Stored data -

'''

(** The free cells in the order of the list, and the cells in use. *)
Record arena_inv (s : cells) (fl live : list Z) : Prop := {
  ai_config : config_ok s.(ca);
  ai_mmap : mmap_ok mmap s.(ca).(createsize) s.(ca).(alignment);
  ai_chain : chain s.(next) s.(ca).(free_head) fl;
  ai_tail : s.(ca).(free_tail) = last_of fl \/ s.(ca).(lifo_policy) = true /\ s.(ca).(free_tail) = 0;
  ai_count : s.(ca).(freecount) = zlen fl;
  ai_apart : ForallOrdPairs (apart s.(ca).(increment)) (fl ++ live);
  ai_in : Forall (in_block s.(ca).(alignment) s.(ca).(increment) s.(ca).(createsize) s.(ca).(cellblocks)) (fl ++ live);
  ai_mem : Forall (fun p => is_Some (s.(next) !! p)) (fl ++ live);
  ai_blocks : Forall (fun b => exists i, (i < s.(calls))%nat /\ mmap i = Some b) s.(ca).(cellblocks);
  ai_max : zlen s.(ca).(cellblocks) <= CELLBLOCKS_MAX;
  ai_total : zlen fl + zlen live = s.(ca).(createsize) / s.(ca).(increment) * zlen s.(ca).(cellblocks)
}.

Lemma inv_inc s fl live : arena_inv s fl live -> 0 < s.(ca).(increment).
Proof. intros H. pose proof (cf_size _ (ai_config _ _ _ H)). lia. Qed.

Lemma inv_NoDup s fl live : arena_inv s fl live -> base.NoDup (fl ++ live).
Proof. intros H. eapply apart_NoDup; [by eapply inv_inc|apply H]. Qed.

Lemma inv_pos s fl live p : arena_inv s fl live -> p ∈ fl ++ live -> 0 < p.
Proof.
  intros H Hp. pose proof (ai_in _ _ _ H) as Hin. rewrite list.Forall_forall in Hin.
  destruct (Hin _ Hp) as (_ & b & Hb & Hle & _). pose proof (ai_blocks _ _ _ H) as Hbl.
  rewrite list.Forall_forall in Hbl. destruct (Hbl _ Hb) as (i & _ & Hi).
  pose proof (mm_pos _ _ _ (ai_mmap _ _ _ H) i b Hi). lia.
Qed.

Lemma inv_full s fl live : arena_inv s fl live -> s.(ca).(free_head) = 0 <-> fl = [].
Proof. intros H. eapply chain_head, H. Qed.

(** The cells of a new block are clear of all others. *)
Lemma new_cells_apart s fl live cb :
  arena_inv s fl live -> mmap s.(calls) = Some cb ->
  let l := block_cells (Z.to_nat s.(ca).(createsize) + 1) s.(ca).(createsize) s.(ca).(increment) cb 0 in
  ForallOrdPairs (apart s.(ca).(increment)) ((fl ++ l) ++ live) /\ Forall (fun p => p <> 0) l.
Proof.
  intros H Hm l. pose proof (inv_inc _ _ _ H) as Hinc. pose proof (mm_pos _ _ _ (ai_mmap _ _ _ H) _ _ Hm) as Hcb.
  assert (forall p, p ∈ l -> cb <= p /\ p + increment (ca s) <= cb + createsize (ca s)) as Hl.
  { intros p Hp. apply block_cells_range in Hp; lia. }
  split.
  - apply (apart_perm _ ((fl ++ live) ++ l)).
    { rewrite <- !app_assoc. apply Permutation_app_head, Permutation_app_comm. }
    apply apart_app. split; [apply H|]. split; [by apply block_cells_apart|].
    apply list.Forall_forall. intros p Hp. apply list.Forall_forall. intros q Hq. apply Hl in Hq.
    pose proof (ai_in _ _ _ H) as Hin. rewrite list.Forall_forall in Hin.
    destruct (Hin _ Hp) as (_ & b & Hb & Hle & Hge). pose proof (ai_blocks _ _ _ H) as Hbl.
    rewrite list.Forall_forall in Hbl. destruct (Hbl _ Hb) as (i & Hi & Hib).
    destruct (mm_apart _ _ _ (ai_mmap _ _ _ H) i (calls s) b cb) as [?|?]; [lia|done|done| |]; unfold apart; lia.
  - apply list.Forall_forall. intros p Hp. apply Hl in Hp. lia.
Qed.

'''

Instructions for the task -
Quote, word for word, every line from the top of the entries through the line that holds "ai_apart : ForallOrdPairs".

Task solution -
(** The free cells in the order of the list, and the cells in use. *)
Record arena_inv (s : cells) (fl live : list Z) : Prop := {
  ai_config : config_ok s.(ca);
  ai_mmap : mmap_ok mmap s.(ca).(createsize) s.(ca).(alignment);
  ai_chain : chain s.(next) s.(ca).(free_head) fl;
  ai_tail : s.(ca).(free_tail) = last_of fl \/ s.(ca).(lifo_policy) = true /\ s.(ca).(free_tail) = 0;
  ai_count : s.(ca).(freecount) = zlen fl;
  ai_apart : ForallOrdPairs (apart s.(ca).(increment)) (fl ++ live);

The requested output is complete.